From the data below, copy exactly the lines that lie between the one holding "Definition SYSCALL_INIT_BCAHCE : Z := 84." and the one holding "Definition U_SYSCALL_WAITPID : Z := 4.", including both, and nothing more.

::: WORKING DATA

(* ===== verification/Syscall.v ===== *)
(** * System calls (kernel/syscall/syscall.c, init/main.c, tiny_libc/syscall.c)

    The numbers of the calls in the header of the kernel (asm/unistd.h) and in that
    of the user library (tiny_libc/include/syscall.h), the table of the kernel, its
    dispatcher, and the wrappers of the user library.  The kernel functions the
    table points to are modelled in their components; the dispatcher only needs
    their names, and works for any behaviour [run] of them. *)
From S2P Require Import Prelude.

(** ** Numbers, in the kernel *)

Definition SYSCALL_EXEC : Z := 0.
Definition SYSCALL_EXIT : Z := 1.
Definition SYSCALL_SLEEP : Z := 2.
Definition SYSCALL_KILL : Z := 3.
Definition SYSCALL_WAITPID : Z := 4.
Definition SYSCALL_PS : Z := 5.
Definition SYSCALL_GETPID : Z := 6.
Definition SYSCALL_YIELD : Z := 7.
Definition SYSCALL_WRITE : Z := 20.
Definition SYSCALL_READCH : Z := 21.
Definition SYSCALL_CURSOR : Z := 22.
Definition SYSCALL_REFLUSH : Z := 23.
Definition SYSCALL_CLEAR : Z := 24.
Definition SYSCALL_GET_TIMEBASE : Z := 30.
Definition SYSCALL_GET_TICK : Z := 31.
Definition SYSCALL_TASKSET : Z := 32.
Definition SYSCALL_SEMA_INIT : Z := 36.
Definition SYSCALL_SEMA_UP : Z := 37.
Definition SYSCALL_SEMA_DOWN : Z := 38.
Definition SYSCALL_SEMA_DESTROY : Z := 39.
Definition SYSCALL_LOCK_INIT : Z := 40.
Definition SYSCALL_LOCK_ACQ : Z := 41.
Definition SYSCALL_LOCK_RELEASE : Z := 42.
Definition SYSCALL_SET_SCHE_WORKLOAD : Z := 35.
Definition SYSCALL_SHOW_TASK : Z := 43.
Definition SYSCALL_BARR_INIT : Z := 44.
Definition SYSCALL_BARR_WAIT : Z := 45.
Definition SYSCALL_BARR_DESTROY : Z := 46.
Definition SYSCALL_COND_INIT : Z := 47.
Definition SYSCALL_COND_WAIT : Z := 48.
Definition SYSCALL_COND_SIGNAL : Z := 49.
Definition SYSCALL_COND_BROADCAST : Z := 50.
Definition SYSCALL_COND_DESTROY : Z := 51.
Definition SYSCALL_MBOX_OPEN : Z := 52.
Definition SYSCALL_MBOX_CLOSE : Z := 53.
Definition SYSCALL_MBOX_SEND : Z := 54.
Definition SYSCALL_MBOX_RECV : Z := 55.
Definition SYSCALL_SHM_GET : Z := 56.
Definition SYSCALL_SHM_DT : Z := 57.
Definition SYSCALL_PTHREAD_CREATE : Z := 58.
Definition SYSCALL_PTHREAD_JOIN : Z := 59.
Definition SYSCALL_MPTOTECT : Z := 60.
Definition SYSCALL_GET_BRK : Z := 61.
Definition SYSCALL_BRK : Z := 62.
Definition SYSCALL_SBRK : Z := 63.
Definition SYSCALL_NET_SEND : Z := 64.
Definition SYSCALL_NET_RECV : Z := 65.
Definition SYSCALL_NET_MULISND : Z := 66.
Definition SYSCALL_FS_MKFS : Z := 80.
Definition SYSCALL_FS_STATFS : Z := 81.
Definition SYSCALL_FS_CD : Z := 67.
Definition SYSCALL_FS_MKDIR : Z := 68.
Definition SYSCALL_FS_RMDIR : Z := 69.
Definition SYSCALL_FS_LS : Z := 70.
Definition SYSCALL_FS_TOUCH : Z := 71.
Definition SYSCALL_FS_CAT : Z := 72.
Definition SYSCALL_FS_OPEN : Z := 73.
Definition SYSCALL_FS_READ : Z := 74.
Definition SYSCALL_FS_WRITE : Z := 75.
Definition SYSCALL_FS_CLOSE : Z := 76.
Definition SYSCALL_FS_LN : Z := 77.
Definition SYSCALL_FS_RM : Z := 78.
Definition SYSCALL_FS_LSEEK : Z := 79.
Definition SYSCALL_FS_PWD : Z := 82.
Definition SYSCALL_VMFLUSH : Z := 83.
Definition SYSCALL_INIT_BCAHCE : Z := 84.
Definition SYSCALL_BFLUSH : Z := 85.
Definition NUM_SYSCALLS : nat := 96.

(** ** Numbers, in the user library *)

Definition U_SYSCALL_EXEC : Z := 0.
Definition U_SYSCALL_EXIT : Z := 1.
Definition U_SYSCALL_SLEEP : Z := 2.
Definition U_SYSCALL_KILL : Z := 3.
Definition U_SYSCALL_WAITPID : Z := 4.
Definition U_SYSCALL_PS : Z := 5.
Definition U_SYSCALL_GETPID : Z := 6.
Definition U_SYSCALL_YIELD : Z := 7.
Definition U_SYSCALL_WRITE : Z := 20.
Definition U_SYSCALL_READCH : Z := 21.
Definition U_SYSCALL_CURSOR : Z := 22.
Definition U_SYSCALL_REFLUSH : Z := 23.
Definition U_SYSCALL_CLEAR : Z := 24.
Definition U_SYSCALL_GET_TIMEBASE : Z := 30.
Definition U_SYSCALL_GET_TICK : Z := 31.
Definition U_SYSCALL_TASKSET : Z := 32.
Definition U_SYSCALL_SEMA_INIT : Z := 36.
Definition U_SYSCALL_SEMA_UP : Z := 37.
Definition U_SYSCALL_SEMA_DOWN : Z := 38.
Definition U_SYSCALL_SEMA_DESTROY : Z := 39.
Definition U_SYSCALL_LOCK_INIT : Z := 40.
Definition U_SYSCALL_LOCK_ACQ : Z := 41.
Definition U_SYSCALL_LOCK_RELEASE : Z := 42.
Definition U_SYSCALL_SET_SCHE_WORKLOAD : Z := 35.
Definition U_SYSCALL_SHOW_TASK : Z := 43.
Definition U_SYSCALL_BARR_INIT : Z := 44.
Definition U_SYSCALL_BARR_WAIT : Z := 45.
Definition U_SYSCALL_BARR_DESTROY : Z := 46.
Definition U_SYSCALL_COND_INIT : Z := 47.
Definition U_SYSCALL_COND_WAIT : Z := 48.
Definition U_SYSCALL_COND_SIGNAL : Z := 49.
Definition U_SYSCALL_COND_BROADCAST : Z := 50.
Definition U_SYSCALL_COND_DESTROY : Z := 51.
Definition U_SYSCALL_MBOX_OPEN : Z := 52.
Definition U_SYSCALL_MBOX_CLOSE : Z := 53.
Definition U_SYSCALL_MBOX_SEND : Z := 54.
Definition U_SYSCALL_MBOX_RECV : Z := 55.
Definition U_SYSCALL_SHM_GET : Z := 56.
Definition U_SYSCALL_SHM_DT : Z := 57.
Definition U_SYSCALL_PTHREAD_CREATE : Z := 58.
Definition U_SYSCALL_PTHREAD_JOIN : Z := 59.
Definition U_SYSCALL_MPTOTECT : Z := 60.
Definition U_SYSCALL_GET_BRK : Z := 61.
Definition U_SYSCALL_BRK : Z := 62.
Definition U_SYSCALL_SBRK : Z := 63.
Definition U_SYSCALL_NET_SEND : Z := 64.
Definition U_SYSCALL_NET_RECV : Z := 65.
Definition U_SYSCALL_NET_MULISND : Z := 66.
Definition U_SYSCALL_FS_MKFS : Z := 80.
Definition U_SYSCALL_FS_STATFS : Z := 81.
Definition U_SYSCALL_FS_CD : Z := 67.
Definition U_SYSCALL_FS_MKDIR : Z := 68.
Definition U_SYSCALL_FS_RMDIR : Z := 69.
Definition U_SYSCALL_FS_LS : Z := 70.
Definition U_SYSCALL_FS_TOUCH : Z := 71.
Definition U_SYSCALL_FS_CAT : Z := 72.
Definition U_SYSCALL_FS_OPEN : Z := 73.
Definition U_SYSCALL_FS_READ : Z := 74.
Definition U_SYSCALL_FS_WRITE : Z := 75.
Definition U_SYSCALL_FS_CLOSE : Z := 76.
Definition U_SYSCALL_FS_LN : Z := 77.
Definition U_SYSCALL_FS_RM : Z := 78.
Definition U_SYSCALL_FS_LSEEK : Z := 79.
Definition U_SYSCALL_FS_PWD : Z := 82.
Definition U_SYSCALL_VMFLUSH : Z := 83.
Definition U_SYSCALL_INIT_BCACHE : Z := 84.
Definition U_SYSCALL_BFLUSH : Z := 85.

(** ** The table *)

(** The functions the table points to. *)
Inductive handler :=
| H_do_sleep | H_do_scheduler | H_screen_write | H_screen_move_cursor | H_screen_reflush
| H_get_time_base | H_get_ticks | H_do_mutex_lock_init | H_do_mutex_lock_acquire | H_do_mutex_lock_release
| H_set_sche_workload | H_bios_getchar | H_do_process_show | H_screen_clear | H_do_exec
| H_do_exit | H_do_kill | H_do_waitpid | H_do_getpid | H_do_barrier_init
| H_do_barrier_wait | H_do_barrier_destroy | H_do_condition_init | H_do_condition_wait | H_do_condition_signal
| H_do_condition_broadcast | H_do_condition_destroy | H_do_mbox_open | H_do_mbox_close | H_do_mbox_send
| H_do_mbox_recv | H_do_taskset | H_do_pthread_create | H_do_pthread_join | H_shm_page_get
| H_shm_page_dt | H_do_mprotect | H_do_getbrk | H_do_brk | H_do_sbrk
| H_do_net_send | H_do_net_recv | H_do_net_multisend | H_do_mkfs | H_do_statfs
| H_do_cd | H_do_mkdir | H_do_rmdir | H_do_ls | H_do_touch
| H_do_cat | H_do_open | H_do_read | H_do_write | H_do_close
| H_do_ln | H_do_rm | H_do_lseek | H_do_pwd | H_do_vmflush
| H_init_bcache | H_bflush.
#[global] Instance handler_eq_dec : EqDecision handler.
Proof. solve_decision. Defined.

::::::

• _REPLY TO THE TASK_:
Definition SYSCALL_INIT_BCAHCE : Z := 84.
Definition SYSCALL_BFLUSH : Z := 85.
Definition NUM_SYSCALLS : nat := 96.

(** ** Numbers, in the user library *)

Definition U_SYSCALL_EXEC : Z := 0.
Definition U_SYSCALL_EXIT : Z := 1.
Definition U_SYSCALL_SLEEP : Z := 2.
Definition U_SYSCALL_KILL : Z := 3.
Definition U_SYSCALL_WAITPID : Z := 4.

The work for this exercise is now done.